🤖 AI Summary
Existing reinforcement learning (RL) frameworks for building energy management lack flexibility and scalability, often restricting control to single-building, isolated scenarios without integration of external signals. Method: This paper introduces an open-source, research-oriented RL control platform built upon EnergyPlus as the simulation core. It supports both system-level and zone-level energy optimization and natively integrates external signals—such as smart grid electricity pricing and electric vehicle (EV) charge/discharge scheduling—to transcend traditional building-boundary limitations. The platform features a plug-and-play architecture enabling modular replacement of RL algorithms, environment interfaces, and simulators, alongside end-to-end training configurations and multi-scenario deployment capabilities. Contribution/Results: Evaluated on constant and dynamic cooling load management tasks, built-in RL agents achieve significant energy efficiency improvements, demonstrating the platform’s effectiveness and generalizability in complex, interactive energy systems.
📝 Abstract
Reinforcement learning (RL) has proven effective for AI-based building energy management. However, there is a lack of flexible framework to implement RL across various control problems in building energy management. To address this gap, we propose BuildingGym, an open-source tool designed as a research-friendly and flexible framework for training RL control strategies for common challenges in building energy management.

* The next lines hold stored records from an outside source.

(* ===== verification/Queues.v ===== *)
(** * Blocking queues (inc/utils/datastructures)

    [BlockingQueue] and [BoundedBlockingQueue] as monitors: an operation is the
    section that holds the mutex, from its beginning or from the return of a
    [wait] to its end or to the next [wait].  The elements that consumers
    received are kept in the order they were popped. *)

From S2P Require Import Prelude Sync.

Module BlockingQueue.
Section queue.
Context {T : Type}.

Record t := mk { notEmpty_ : PCondition.t; queue_ : list T; received : list T }.

Definition create : t := mk PCondition.create [] [].

Definition put (q : t) (x : T) : t :=
  mk (PCondition.notifyOne (notEmpty_ q)) (queue_ q ++ [x]) (received q).

(** [take()] from its loop on. *)
Definition take_loop (q : t) : t :=
  match queue_ q with
  | [] => mk (PCondition.wait (notEmpty_ q)) [] (received q)
  | front :: rest => mk (notEmpty_ q) rest (received q ++ [front])
  end.

Definition drain (q : t) : list T * t := (queue_ q, mk (notEmpty_ q) [] (received q ++ queue_ q)).

Definition size (q : t) : nat := length (queue_ q).

(** What threads do: put, enter [take], come back from [wait], drain. *)
Inductive op := OPut (x : T) | OTake | OWake | OSpurious | ODrain.

Definition step (q : t) (o : op) : option t :=
  match o with
  | OPut x => Some (put q x)
  | OTake => Some (take_loop q)
  | OWake => c ← PCondition.reacquire (notEmpty_ q); Some (take_loop (mk c (queue_ q) (received q)))
  | OSpurious => c ← PCondition.spurious (notEmpty_ q); Some (mk c (queue_ q) (received q))
  | ODrain => Some (snd (drain q))
  end.

Fixpoint run (q : t) (ops : list op) : option t :=
  match ops with
  | [] => Some q
  | o :: ops' => q' ← step q o; run q' ops'
  end.

Definition put_of (o : op) : list T := match o with OPut x => [x] | _ => [] end.

(** First in, first out, and no consumer sleeps while an element waits for it. *)
Definition inv (puts : list T) (q : t) : Prop :=
  received q ++ queue_ q = puts /\ PCondition.served (notEmpty_ q) (length (queue_ q)).

Lemma queue_take_loop_inv puts c xs rs :
  rs ++ xs = puts -> PCondition.served c (length xs - 1) -> inv puts (take_loop (mk c xs rs)).
Proof.
  intros Hp Hs. unfold take_loop, inv. destruct xs as [|x xs]; cbn.
  - split; [done|]. apply PCondition.served_wait.
  - rewrite <- app_assoc. split; [done|]. cbn in Hs. by rewrite Nat.sub_0_r in Hs.
Qed.

Lemma queue_step_inv puts q o q' : inv puts q -> step q o = Some q' -> inv (puts ++ put_of o) q'.
Proof.
  intros [Hp Hs]. destruct o; cbn [step put_of]; rewrite ?app_nil_r.
  - intros [= <-]. split; cbn; [by rewrite app_assoc, Hp|].
    rewrite length_app, Nat.add_comm. by apply PCondition.served_notifyOne.
  - intros [= <-]. destruct q. apply queue_take_loop_inv; [done|]. eapply PCondition.served_less; [done|].
    cbn. lia.
  - destruct (PCondition.reacquire _) as [c|] eqn:E; [|done]. intros [= <-]. apply queue_take_loop_inv; [done|].
    destruct (length (queue_ q)) as [|n] eqn:El.
    + cbn. destruct (PCondition.sleeping c) eqn:Es; [by left|]. right. lia.
    + simpl. rewrite Nat.sub_0_r. by eapply PCondition.served_reacquire.
  - destruct (PCondition.spurious _) as [c|] eqn:E; [|done]. intros [= <-]. split; [done|].
    by eapply PCondition.served_spurious.
  - intros [= <-]. split; cbn; [by rewrite app_nil_r|]. eapply PCondition.served_less; [done|]. lia.
Qed.

Lemma queue_run_inv ops : forall puts q q', inv puts q -> run q ops = Some q' ->
  inv (puts ++ mjoin (map put_of ops)) q'.
Proof.
  induction ops as [|o ops IH]; intros puts q q' Hq; cbn; [intros [= <-]; by rewrite app_nil_r|].
  destruct (step q o) as [q1|] eqn:E; [|done]. cbn. rewrite app_assoc. apply IH. by eapply queue_step_inv.
Qed.
End queue.
Arguments t : clear implicits.
Arguments op : clear implicits.
End BlockingQueue.

Module BoundedBlockingQueue.
Section queue.
Context {T : Type}.
(** [maxSize], the capacity of the circular buffer. *)
Context (capacity : nat).

(** [blocked]: the arguments of the calls of [put] that are in [wait] or on
    their way back from it. *)
Record t := mk {
  notEmpty_ : PCondition.t; notFull_ : PCondition.t; queue_ : list T;
  blocked : list T; received : list T
}.

Definition create : t := mk PCondition.create PCondition.create [] [] [].

Definition full (q : t) : bool := length (queue_ q) =? capacity.
Definition empty (q : t) : bool := length (queue_ q) =? 0.
Definition size (q : t) : nat := length (queue_ q).

(** [put(x)] from its loop on. *)
Definition put_loop (q : t) (x : T) : t :=
  if full q then
    mk (notEmpty_ q) (PCondition.wait (notFull_ q)) (queue_ q) (blocked q ++ [x]) (received q)
  else
    mk (PCondition.notifyOne (notEmpty_ q)) (notFull_ q) (queue_ q ++ [x]) (blocked q) (received q).

(** [take()] from its loop on. *)
Definition take_loop (q : t) : t :=
  match queue_ q with
  | [] => mk (PCondition.wait (notEmpty_ q)) (notFull_ q) [] (blocked q) (received q)
  | front :: rest =>
      mk (notEmpty_ q) (PCondition.notifyOne (notFull_ q)) rest (blocked q) (received q ++ [front])
  end.

(** [OPutWake i]: the call whose argument is the [i]-th of [blocked] holds the
    mutex again. *)
Inductive op := OPut (x : T) | OPutWake (i : nat) | OPutSpurious | OTake | OTakeWake | OTakeSpurious.

Definition step (q : t) (o : op) : option t :=
  match o with
  | OPut x => Some (put_loop q x)
  | OPutWake i =>
      c ← PCondition.reacquire (notFull_ q);
      x ← blocked q !! i;
      Some (put_loop (mk (notEmpty_ q) c (queue_ q) (delete i (blocked q)) (received q)) x)
  | OPutSpurious =>
      c ← PCondition.spurious (notFull_ q);
      Some (mk (notEmpty_ q) c (queue_ q) (blocked q) (received q))
  | OTake => Some (take_loop q)
  | OTakeWake =>
      c ← PCondition.reacquire (notEmpty_ q);
      Some (take_loop (mk c (notFull_ q) (queue_ q) (blocked q) (received q)))
  | OTakeSpurious =>
      c ← PCondition.spurious (notEmpty_ q);
      Some (mk c (notFull_ q) (queue_ q) (blocked q) (received q))
  end.

Fixpoint run (q : t) (ops : list op) : option t :=
  match ops with
  | [] => Some q
  | o :: ops' => q' ← step q o; run q' ops'
  end.

(** Capacity, waiting calls, and no lost wake-up on either condition: no
    consumer sleeps on an element and no producer on a free place that nobody
    was woken for. *)
Record inv (q : t) : Prop := {
  inv_size : length (queue_ q) <= capacity;
  inv_blocked : length (blocked q) = PCondition.sleeping (notFull_ q) + PCondition.woken (notFull_ q);
  inv_consumers : PCondition.served (notEmpty_ q) (length (queue_ q));
  inv_producers : PCondition.served (notFull_ q) (capacity - length (queue_ q))
}.

Lemma put_loop_inv ne nf xs bl rs x :
  length xs <= capacity ->
  length bl = PCondition.sleeping nf + PCondition.woken nf ->
  PCondition.served ne (length xs) ->
  PCondition.served nf (capacity - length xs - 1) ->
  inv (put_loop (mk ne nf xs bl rs) x).
Proof.
  intros Hsz Hbl Hc Hp. unfold put_loop, full. cbn. destruct (Nat.eqb_spec (length xs) capacity).
  - split; cbn; try done; [rewrite length_app; simpl; lia|].
    eapply PCondition.served_less; [apply PCondition.served_wait|lia].
  - split; cbn; rewrite ?length_app, ?Nat.add_1_r; [lia|done| |].
    + by apply PCondition.served_notifyOne.
    + eapply PCondition.served_less; [done|lia].
Qed.

Lemma bounded_take_loop_inv ne nf xs bl rs :
  length xs <= capacity ->
  length bl = PCondition.sleeping nf + PCondition.woken nf ->
  PCondition.served ne (length xs - 1) ->
  PCondition.served nf (capacity - length xs) ->
  inv (take_loop (mk ne nf xs bl rs)).
Proof.
  intros Hsz Hbl Hc Hp. unfold take_loop. cbn. destruct xs as [|x xs].
  - split; cbn; try done. apply PCondition.served_wait.
  - cbn in *. split; cbn; [lia| | |].
    + unfold PCondition.notifyOne. destruct (PCondition.sleeping nf) eqn:E; cbn; lia.
    + eapply PCondition.served_less; [done|lia].
    + eapply PCondition.served_less; [by apply PCondition.served_notifyOne|lia].
Qed.

Lemma reacquire_served c c' n : PCondition.reacquire c = Some c' -> PCondition.served c n ->
  PCondition.served c' (n - 1) /\
  PCondition.sleeping c + PCondition.woken c = S (PCondition.sleeping c' + PCondition.woken c').
Proof.
  unfold PCondition.reacquire, PCondition.served. destruct (PCondition.woken c); intros [= <-]; cbn. lia.
Qed.

Lemma bounded_step_inv q o q' : inv q -> step q o = Some q' -> inv q'.
Proof.
  intros [Hsz Hbl Hc Hp]. destruct o as [x|i| | | |]; cbn [step].
  - intros [= <-]. destruct q. apply put_loop_inv; try done. eapply PCondition.served_less; [done|cbn; lia].
  - destruct (PCondition.reacquire _) as [c|] eqn:E; [|done].
    destruct (blocked q !! i) as [x|] eqn:Ex; [|done]. intros [= <-].
    destruct (reacquire_served _ _ _ E Hp) as [Hp' Hn].
    apply put_loop_inv; try done. rewrite length_delete by (by eexists). lia.
  - unfold PCondition.spurious. destruct (PCondition.sleeping (notFull_ q)) eqn:Es; [done|].
    intros [= <-]. split; cbn; try done; [lia|]. unfold PCondition.served in *. cbn. lia.
  - intros [= <-]. destruct q. apply bounded_take_loop_inv; try done. eapply PCondition.served_less; [done|cbn; lia].
  - destruct (PCondition.reacquire _) as [c|] eqn:E; [|done]. intros [= <-].
    destruct (reacquire_served _ _ _ E Hc) as [Hc' _]. by apply bounded_take_loop_inv.
  - destruct (PCondition.spurious _) as [c|] eqn:E; [|done]. intros [= <-]. split; cbn; try done.
    by eapply PCondition.served_spurious.
Qed.

Lemma bounded_create_inv : inv create.
Proof. split; cbn; try lia; by left. Qed.

(** The refinement: what the operations do to a plain queue.  A [put] that
    waits takes effect when it pushes. *)
Definition pushed (q : t) (o : op) : list T :=
  match o with
  | OPut x => if full q then [] else [x]
  | OPutWake i => if full q then [] else option_list (blocked q !! i)
  | _ => []
  end.

Lemma bounded_step_fifo q o q' : step q o = Some q' ->
  received q' ++ queue_ q' = received q ++ queue_ q ++ pushed q o.
Proof.
  destruct o as [x|i| | | |]; cbn [step pushed]; rewrite ?app_nil_r.
  - intros [= <-]. unfold put_loop. destruct (full q); cbn; by rewrite ?app_nil_r.
  - destruct (PCondition.reacquire _) as [c|]; [|done].
    destruct (blocked q !! i) as [x|]; [|done]. intros [= <-]. unfold put_loop, full. cbn.
    destruct (_ =? _); cbn; by rewrite ?app_nil_r.
  - destruct (PCondition.spurious _); [|done]. by intros [= <-].
  - intros [= <-]. unfold take_loop. destruct (queue_ q); cbn; [by rewrite app_nil_r|by rewrite <- app_assoc].
  - destruct (PCondition.reacquire _) as [c|]; [|done]. intros [= <-]. unfold take_loop. cbn.
    destruct (queue_ q); cbn; [by rewrite app_nil_r|by rewrite <- app_assoc].
  - destruct (PCondition.spurious _); [|done]. by intros [= <-].
Qed.

(** The elements pushed by a run, in order. *)
Fixpoint all_pushed (q : t) (ops : list op) : list T :=
  match ops with
  | [] => []
  | o :: ops' => pushed q o ++ from_option (fun q' => all_pushed q' ops') [] (step q o)
  end.

Lemma bounded_run_inv ops : forall q q', inv q -> run q ops = Some q' ->
  inv q' /\ received q' ++ queue_ q' = received q ++ queue_ q ++ all_pushed q ops.
Proof.
  induction ops as [|o ops IH]; intros q q' Hq; cbn [run all_pushed].
  - intros [= <-]. by rewrite app_nil_r.
  - destruct (step q o) as [q1|] eqn:E; [|done]. cbn. intros Hr.
    destruct (IH q1 q' (bounded_step_inv _ _ _ Hq E) Hr) as [? Hf]. split; [done|].
    rewrite Hf, app_assoc, (bounded_step_fifo q o q1 E). by rewrite <- !app_assoc.
Qed.

(** The consumers that were woken take what the queue holds. *)
Lemma woken_consumers_take n : forall ne nf xs bl rs,
  length xs = n -> n <= PCondition.woken ne ->
  exists q, run (mk ne nf xs bl rs) (replicate n OTakeWake) = Some q /\ queue_ q = [] /\ received q = rs ++ xs.
Proof.
  induction n as [|n IH]; intros ne nf xs bl rs Hn Hw.
  - destruct xs; [|done]. eexists. split; [done|]. by rewrite app_nil_r.
  - destruct xs as [|x xs]; [done|]. injection Hn as Hn. cbn [replicate run step]. unfold PCondition.reacquire.
    cbn [notEmpty_]. destruct (PCondition.woken ne) as [|m]; [lia|]. cbn.
    destruct (IH (PCondition.mk (PCondition.sleeping ne) m) (PCondition.notifyOne nf) xs bl (rs ++ [x]) Hn
      ltac:(cbn; lia)) as (q & E & Eq & Er).
    exists q. split; [exact E|]. split; [done|]. by rewrite Er, <- app_assoc.
Qed.

(** The producers that were woken fill the free places, in turn. *)
Lemma woken_producers_put n : forall ne nf xs bl rs,
  length xs + n = capacity -> n <= PCondition.woken nf -> n <= length bl ->
  exists q, run (mk ne nf xs bl rs) (replicate n (OPutWake 0)) = Some q /\ queue_ q = xs ++ take n bl /\
    full q = true.
Proof.
  induction n as [|n IH]; intros ne nf xs bl rs Hn Hw Hb.
  - eexists. split; [done|]. rewrite take_0, app_nil_r. split; [done|]. apply Nat.eqb_eq. cbn. lia.
  - destruct bl as [|x bl]; [cbn in Hb; lia|]. cbn [replicate run step]. unfold PCondition.reacquire.
    cbn [notFull_ blocked]. destruct (PCondition.woken nf) as [|m]; [lia|].
    cbn. unfold put_loop, full. cbn [queue_].
    destruct (Nat.eqb_spec (length xs) capacity); [lia|]. cbn.
    destruct (IH (PCondition.notifyOne ne) (PCondition.mk (PCondition.sleeping nf) m) (xs ++ [x]) bl rs)
      as (q & E & Eq & Ef); [rewrite length_app; simpl; lia|cbn; lia|cbn in Hb; lia|].
    exists q. split; [exact E|]. split; [|done]. by rewrite Eq, <- app_assoc.
Qed.

(** A consumer sleeps only while the queue holds no more elements than there
    are consumers that were woken and are on their way to take them. *)
Lemma sleeping_consumers q : inv q -> 0 < PCondition.sleeping (notEmpty_ q) ->
  length (queue_ q) <= PCondition.woken (notEmpty_ q) /\
  exists q', run q (replicate (length (queue_ q)) OTakeWake) = Some q' /\
    queue_ q' = [] /\ received q' = received q ++ queue_ q.
Proof.
  intros [_ _ [?|Hw] _] Hs; [lia|]. split; [done|]. destruct q. by apply woken_consumers_take.
Qed.

(** The same for the producers and the free places. *)
Lemma sleeping_producers q : inv q -> 0 < PCondition.sleeping (notFull_ q) ->
  capacity - length (queue_ q) <= PCondition.woken (notFull_ q) /\
  exists q', run q (replicate (capacity - length (queue_ q)) (OPutWake 0)) = Some q' /\
    queue_ q' = queue_ q ++ take (capacity - length (queue_ q)) (blocked q) /\ full q' = true.
Proof.
  intros [Hsz Hb _ [?|Hw]] Hs; [lia|]. split; [done|]. destruct q. cbn in *.
  apply woken_producers_put; lia.
Qed.
End queue.
Arguments t : clear implicits.
Arguments op : clear implicits.
End BoundedBlockingQueue.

BuildingGym integrates EnergyPlus as its core simulator, making it suitable for both system-level and room-level control. Additionally, BuildingGym is able to accept external signals as control inputs instead of taking the building as a stand-alone entity. This feature makes BuildingGym applicable for more flexible environments, e.g. smart grid and EVs community. The tool provides several built-in RL algorithms for control strategy training, simplifying the process for building managers to obtain optimal control strategies. Users can achieve this by following a few straightforward steps to configure BuildingGym for optimization control for common problems in the building energy management field. Moreover, AI specialists can easily implement and test state-of-the-art control algorithms within the platform. BuildingGym bridges the gap between building managers and AI specialists by allowing for the easy configuration and replacement of RL algorithms, simulators, and control environments or problems. With BuildingGym, we efficiently set up training tasks for cooling load management, targeting both constant and dynamic cooling load management. The built-in algorithms demonstrated strong performance across both tasks, highlighting the effectiveness of BuildingGym in optimizing cooling strategies.